(Records drawn from a dataset)
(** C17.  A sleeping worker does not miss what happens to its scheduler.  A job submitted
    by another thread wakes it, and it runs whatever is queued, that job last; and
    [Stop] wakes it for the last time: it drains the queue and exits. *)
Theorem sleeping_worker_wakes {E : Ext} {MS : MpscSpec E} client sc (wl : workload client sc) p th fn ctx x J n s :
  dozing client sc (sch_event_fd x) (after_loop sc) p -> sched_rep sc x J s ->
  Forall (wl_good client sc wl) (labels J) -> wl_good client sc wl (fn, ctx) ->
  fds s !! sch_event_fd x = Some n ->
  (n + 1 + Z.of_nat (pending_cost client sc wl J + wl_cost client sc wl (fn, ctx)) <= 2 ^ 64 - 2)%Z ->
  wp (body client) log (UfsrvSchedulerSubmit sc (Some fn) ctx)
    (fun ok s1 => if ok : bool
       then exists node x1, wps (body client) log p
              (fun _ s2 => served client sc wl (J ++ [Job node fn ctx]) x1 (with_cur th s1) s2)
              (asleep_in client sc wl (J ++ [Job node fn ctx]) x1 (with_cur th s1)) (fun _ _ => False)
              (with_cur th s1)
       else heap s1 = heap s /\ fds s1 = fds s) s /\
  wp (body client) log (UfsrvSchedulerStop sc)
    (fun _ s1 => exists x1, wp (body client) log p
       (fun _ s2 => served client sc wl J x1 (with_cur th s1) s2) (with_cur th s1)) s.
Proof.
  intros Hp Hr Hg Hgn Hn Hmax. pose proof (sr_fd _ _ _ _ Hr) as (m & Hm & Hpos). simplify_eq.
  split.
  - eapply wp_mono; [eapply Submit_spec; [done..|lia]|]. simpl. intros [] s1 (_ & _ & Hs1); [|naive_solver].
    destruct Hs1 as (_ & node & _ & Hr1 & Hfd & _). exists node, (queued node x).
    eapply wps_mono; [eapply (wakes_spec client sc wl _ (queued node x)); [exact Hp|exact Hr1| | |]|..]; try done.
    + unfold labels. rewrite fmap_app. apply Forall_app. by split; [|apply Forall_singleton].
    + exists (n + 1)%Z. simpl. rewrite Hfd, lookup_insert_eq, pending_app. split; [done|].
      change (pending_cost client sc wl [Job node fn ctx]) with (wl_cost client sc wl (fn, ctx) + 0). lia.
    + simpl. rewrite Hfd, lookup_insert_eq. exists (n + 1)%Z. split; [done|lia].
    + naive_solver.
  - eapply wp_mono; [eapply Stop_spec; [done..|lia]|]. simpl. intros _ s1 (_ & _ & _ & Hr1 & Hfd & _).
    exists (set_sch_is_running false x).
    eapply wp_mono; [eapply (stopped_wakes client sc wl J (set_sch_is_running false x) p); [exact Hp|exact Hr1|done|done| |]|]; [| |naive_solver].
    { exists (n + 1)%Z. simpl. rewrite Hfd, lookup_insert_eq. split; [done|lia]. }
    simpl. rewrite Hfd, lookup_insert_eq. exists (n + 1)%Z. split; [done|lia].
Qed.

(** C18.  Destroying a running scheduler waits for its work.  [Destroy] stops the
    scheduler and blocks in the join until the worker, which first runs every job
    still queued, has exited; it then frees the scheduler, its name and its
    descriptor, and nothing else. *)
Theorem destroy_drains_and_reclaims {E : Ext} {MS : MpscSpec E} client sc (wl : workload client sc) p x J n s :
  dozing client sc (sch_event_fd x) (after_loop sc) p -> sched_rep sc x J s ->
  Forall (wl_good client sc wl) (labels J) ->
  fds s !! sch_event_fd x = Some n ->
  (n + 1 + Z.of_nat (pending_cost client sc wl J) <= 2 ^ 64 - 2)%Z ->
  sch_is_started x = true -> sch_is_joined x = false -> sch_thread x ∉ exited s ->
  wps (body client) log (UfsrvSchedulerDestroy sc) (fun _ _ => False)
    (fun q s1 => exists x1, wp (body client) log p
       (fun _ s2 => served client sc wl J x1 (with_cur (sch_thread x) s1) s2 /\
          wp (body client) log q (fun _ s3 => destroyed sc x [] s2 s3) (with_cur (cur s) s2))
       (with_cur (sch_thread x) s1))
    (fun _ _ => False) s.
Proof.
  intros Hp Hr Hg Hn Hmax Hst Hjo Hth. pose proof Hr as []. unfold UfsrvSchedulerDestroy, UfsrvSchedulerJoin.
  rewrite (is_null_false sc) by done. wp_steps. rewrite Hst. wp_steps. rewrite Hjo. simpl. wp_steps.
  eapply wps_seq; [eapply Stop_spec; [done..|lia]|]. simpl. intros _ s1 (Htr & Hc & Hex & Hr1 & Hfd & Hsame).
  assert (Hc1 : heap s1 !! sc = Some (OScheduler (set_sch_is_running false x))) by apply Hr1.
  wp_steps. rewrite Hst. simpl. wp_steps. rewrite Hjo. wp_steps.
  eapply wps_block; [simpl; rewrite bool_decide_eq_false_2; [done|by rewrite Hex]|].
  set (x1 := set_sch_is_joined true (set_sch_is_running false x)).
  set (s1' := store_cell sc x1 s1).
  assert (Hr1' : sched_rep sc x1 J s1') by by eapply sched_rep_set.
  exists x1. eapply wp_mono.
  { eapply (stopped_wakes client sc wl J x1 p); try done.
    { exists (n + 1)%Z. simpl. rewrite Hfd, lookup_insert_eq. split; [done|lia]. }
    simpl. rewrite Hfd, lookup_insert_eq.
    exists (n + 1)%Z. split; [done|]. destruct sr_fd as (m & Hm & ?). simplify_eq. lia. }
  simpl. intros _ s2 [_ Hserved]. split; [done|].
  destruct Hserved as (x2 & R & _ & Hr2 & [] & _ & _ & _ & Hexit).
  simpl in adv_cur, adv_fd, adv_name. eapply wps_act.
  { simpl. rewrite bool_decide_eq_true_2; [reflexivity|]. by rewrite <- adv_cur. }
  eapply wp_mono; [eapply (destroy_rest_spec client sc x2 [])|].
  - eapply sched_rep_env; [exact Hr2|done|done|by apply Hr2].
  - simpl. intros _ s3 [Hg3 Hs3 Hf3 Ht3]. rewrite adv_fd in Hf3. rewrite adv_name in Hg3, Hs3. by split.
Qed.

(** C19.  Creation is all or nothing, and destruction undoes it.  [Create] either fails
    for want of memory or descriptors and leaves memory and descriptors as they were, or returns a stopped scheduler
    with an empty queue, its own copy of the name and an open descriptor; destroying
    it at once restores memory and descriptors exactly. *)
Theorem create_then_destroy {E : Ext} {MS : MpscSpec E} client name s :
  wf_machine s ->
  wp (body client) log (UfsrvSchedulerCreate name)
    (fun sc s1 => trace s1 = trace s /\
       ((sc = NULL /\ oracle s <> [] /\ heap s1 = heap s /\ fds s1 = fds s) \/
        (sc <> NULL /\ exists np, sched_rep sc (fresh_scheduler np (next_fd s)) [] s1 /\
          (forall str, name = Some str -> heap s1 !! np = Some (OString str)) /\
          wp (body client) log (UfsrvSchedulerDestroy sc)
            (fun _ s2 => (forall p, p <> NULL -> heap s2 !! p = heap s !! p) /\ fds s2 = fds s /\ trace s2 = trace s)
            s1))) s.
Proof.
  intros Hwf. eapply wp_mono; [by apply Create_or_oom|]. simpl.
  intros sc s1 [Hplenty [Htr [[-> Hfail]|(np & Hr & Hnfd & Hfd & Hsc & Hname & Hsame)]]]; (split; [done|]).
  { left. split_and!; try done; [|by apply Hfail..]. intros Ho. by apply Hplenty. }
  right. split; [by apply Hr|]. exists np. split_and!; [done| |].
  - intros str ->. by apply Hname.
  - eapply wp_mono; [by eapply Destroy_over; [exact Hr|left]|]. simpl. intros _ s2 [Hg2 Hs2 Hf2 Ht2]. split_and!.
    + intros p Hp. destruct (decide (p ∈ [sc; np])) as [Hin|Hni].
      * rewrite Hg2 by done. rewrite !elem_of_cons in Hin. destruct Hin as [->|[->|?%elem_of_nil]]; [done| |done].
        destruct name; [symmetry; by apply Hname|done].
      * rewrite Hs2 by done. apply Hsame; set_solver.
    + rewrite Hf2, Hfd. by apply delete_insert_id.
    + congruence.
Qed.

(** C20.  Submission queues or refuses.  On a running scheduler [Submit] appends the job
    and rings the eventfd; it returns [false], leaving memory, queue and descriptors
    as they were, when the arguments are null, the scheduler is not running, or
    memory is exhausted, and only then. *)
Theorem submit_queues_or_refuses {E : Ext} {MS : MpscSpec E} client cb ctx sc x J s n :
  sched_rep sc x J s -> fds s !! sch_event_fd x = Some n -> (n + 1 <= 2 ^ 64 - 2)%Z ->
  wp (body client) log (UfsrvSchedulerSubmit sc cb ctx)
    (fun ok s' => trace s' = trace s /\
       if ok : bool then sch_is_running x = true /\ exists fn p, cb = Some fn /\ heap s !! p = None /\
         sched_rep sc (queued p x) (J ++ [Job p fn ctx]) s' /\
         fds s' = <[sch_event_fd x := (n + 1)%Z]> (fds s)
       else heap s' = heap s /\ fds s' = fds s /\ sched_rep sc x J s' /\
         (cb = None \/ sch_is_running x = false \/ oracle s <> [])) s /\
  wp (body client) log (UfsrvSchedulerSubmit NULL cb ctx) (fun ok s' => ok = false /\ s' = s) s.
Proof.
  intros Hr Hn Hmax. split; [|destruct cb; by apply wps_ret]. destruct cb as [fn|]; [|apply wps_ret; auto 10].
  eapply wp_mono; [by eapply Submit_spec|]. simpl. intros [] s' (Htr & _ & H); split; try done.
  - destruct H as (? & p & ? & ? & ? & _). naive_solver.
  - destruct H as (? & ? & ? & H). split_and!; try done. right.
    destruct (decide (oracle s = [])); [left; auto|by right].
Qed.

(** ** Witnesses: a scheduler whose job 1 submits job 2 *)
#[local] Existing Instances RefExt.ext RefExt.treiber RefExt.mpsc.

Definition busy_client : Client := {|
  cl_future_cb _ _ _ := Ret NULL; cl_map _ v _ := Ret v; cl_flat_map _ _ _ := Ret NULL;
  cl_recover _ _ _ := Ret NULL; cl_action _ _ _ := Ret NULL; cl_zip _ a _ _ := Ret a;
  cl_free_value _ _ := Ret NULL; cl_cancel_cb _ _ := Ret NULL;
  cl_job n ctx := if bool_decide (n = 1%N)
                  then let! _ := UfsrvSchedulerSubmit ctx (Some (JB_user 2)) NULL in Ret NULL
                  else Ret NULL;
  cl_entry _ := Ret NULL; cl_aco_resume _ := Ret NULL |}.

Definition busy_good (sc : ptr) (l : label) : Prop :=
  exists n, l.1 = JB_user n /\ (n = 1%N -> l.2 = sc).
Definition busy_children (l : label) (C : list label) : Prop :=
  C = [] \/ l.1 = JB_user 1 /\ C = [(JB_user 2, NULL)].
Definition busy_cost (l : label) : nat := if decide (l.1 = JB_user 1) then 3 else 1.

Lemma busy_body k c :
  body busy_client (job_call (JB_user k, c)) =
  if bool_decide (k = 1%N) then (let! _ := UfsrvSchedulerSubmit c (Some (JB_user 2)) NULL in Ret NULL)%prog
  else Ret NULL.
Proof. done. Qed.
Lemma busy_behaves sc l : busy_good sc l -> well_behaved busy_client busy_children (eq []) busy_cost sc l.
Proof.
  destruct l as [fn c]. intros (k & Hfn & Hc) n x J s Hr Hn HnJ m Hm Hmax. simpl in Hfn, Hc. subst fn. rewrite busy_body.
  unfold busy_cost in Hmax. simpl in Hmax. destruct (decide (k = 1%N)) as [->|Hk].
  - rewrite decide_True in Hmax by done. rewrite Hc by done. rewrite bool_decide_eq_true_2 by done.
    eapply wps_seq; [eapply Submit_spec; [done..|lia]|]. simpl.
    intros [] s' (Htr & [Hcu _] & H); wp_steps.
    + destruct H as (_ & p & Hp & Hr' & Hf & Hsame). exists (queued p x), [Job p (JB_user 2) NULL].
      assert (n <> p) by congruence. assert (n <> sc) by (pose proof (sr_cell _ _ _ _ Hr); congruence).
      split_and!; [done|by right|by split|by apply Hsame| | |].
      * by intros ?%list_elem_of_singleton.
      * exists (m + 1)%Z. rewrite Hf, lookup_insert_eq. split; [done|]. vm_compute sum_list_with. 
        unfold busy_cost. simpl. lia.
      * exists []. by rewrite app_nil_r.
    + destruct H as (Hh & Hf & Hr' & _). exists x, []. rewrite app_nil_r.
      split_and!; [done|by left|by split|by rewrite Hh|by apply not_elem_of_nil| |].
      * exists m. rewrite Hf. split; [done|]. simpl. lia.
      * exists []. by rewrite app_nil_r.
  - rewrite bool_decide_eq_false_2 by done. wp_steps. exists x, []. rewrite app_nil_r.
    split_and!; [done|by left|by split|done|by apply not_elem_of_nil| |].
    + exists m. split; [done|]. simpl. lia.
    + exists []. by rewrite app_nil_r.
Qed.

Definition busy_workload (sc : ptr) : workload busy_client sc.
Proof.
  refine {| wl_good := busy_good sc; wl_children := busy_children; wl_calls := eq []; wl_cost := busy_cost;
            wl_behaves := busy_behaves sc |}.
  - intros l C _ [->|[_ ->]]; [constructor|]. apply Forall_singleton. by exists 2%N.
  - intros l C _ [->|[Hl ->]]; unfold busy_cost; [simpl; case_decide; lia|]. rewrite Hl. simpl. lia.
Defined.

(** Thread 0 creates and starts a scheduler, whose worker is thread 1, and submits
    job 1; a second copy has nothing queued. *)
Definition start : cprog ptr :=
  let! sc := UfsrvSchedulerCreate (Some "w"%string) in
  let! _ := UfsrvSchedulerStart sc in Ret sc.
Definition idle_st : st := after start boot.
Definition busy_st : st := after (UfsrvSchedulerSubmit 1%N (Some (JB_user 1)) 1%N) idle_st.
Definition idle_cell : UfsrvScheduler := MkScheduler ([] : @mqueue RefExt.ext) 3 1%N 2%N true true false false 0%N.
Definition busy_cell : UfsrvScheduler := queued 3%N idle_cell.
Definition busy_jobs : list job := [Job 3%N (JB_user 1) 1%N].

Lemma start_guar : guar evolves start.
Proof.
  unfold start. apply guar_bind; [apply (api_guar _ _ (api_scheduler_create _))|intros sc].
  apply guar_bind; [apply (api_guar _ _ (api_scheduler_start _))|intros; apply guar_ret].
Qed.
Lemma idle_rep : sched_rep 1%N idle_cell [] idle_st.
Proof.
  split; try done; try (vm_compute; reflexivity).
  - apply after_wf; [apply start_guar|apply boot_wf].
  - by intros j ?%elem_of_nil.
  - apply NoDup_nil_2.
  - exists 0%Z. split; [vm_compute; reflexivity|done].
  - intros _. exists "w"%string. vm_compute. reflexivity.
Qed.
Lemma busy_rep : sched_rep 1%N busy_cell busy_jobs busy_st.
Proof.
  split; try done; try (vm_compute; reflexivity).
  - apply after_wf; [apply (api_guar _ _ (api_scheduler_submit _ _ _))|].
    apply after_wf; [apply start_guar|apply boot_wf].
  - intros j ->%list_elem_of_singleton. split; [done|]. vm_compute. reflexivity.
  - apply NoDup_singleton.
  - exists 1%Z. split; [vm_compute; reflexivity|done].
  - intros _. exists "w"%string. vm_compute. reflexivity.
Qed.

*TASK BRIEF:*
Beginning at the first line of the records, give again each line exactly as written, ending with the line that contains "(fun ok s1 => if ok : bool".

*COMPLETED EXERCISE:*
(** C17.  A sleeping worker does not miss what happens to its scheduler.  A job submitted
    by another thread wakes it, and it runs whatever is queued, that job last; and
    [Stop] wakes it for the last time: it drains the queue and exits. *)
Theorem sleeping_worker_wakes {E : Ext} {MS : MpscSpec E} client sc (wl : workload client sc) p th fn ctx x J n s :
  dozing client sc (sch_event_fd x) (after_loop sc) p -> sched_rep sc x J s ->
  Forall (wl_good client sc wl) (labels J) -> wl_good client sc wl (fn, ctx) ->
  fds s !! sch_event_fd x = Some n ->
  (n + 1 + Z.of_nat (pending_cost client sc wl J + wl_cost client sc wl (fn, ctx)) <= 2 ^ 64 - 2)%Z ->
  wp (body client) log (UfsrvSchedulerSubmit sc (Some fn) ctx)
    (fun ok s1 => if ok : bool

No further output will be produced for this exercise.